Background: Congenital hyperinsulinism (CHI) is an uncommon disease characterized by severe and persistent hypoglycaemia, which can cause irreversible brain damage. Two main subtypes are described: diffuse and focal. Some genetic mutations may suggest focal or diffuse subtype of CHI, but genetic testing is currently not available worldwide. The incorporation of imaging studies in the evaluation of patients with CHI has changed the surgical management. ¹⁸F-DOPA PET/CT has proven highly accurate in distinguishing between focal and diffuse subtypes of CHI and is recommended as the first choice imaging modality. Unfortunately, this radiopharmaceutical is not available in most developing countries. ⁶⁸Ga-DOTA peptide strongly binds to type II somatostatin receptors, which are highly concentrated in the neuroendocrine pancreatic islet cells and it can distinguish between focal or diffuse CHI.
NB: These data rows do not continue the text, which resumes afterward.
(* ===== verification/MailboxClaims.v ===== *)
(** * Mailbox store: claiming messages
      (MailboxStore.read, finalize, release, renew_claim, recover_stale in
       src/src/codeagent/mailbox/store.py)

    The two-phase consumption of one agent's inbox.  [read] publishes a claim
    file and moves the message to processing/; [finalize] archives it,
    [release] puts it back, [renew_claim] extends the lease of the claim and
    [recover_stale] recycles the messages whose lease ran out.  The
    publication of a claim and the move of the message are separate atomic
    steps, so that readers can be interleaved between them; the sections under
    the claim lock are one step each. *)
From S2P Require Import Prelude MailboxProtocol MailboxStore.

(** ** Leases *)
Definition LEASE_TIMEOUT_MS : Z := 3600 * 1000.
Definition LEASE_CLOCK_TOLERANCE_MS : Z := 30 * 1000.
Definition lease_cutoff (now : Z) : Z := now - LEASE_TIMEOUT_MS + LEASE_CLOCK_TOLERANCE_MS.
Definition orphan_age_gate (now : Z) : Z := now - 30 * 1000.

(** ** Claim files *)

(** The part of [.claim-<msg>-<owner>.json] between prefix and suffix. *)
Definition claim_key (msg_id owner : string) : string := msg_id +:+ "-" +:+ owner.
(** [sorted(processing.glob(f".claim-{msg_id}-*.json"))] *)
Definition claim_files (a : agent) (msg_id : string) : list string :=
  sort_strs (filter (fun k => String.prefix (msg_id +:+ "-") k = true) (map_to_list (claims a)).*1).
(* ===== verification/SwarmKernel.v ===== *)
(** * Swarm kernel: sessions, routing table, access control, fan-out
      (src/src/codeagent/swarm/kernel.py and model.py)

    The kernel keeps its sessions, routing table, channels and subscriptions
    in memory and persists them next to the mailbox sessions.  Sending is two
    steps, as in the code: a routing decision on the kernel state (under its
    lock), and the deliveries to a sink, an interface of which
    [LocalDeliverySink] is an implementation.  Random identifiers are an
    argument [uuid]: the values that successive calls of [uuid4] return. *)
From S2P Require Import Prelude MailboxProtocol MailboxStore MailboxClaims.

(** ** Data *)
Inductive AddressKind := DIRECT | CHANNEL | BROADCAST | NOTICE.
Inductive ExecutionMode := MAILBOX_WORKER | LOCAL_OMP_MCP.
Inductive ReturnMode := MANAGER_PULL | BIDIRECTIONAL.
#[export] Instance AddressKind_eq_dec : EqDecision AddressKind.
Proof. solve_decision. Defined.
#[export] Instance ExecutionMode_eq_dec : EqDecision ExecutionMode.
Proof. solve_decision. Defined.
#[export] Instance ReturnMode_eq_dec : EqDecision ReturnMode.
Proof. solve_decision. Defined.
Methodology: We present two cases of newborns with persistent hyperinsulinemic hypoglycaemia, with poor response to medical management. PET-CT was performed 35 minutes after intravenous administration of 1 mCi (37 MBq) of ⁶⁸Ga-DOTATATE. The study was acquired in a Siemens Biograph 64 True Point camera, with a single PET bed position and low-dose CT for attenuation correction and anatomical correlation.

Results: ⁶⁸Ga-DOTATATE PET-CT showed in one of the newborn a focal abnormal tracer uptake in the distal pancreatic body. The patient underwent partial pancreatectomy, guided by the image. In the other newborn, diffuse intense uptake was demonstrated, and after a year a good response to medical treatment. In both cases CHI was confirmed.

Conclusion: ⁶⁸Ga-DOTA-peptide in CHI is a good alternative to ¹⁸F-DOPA able to distinguish focal from diffuse islet cell hyperplasia and allows a proper treatment and able to successfully guided surgery.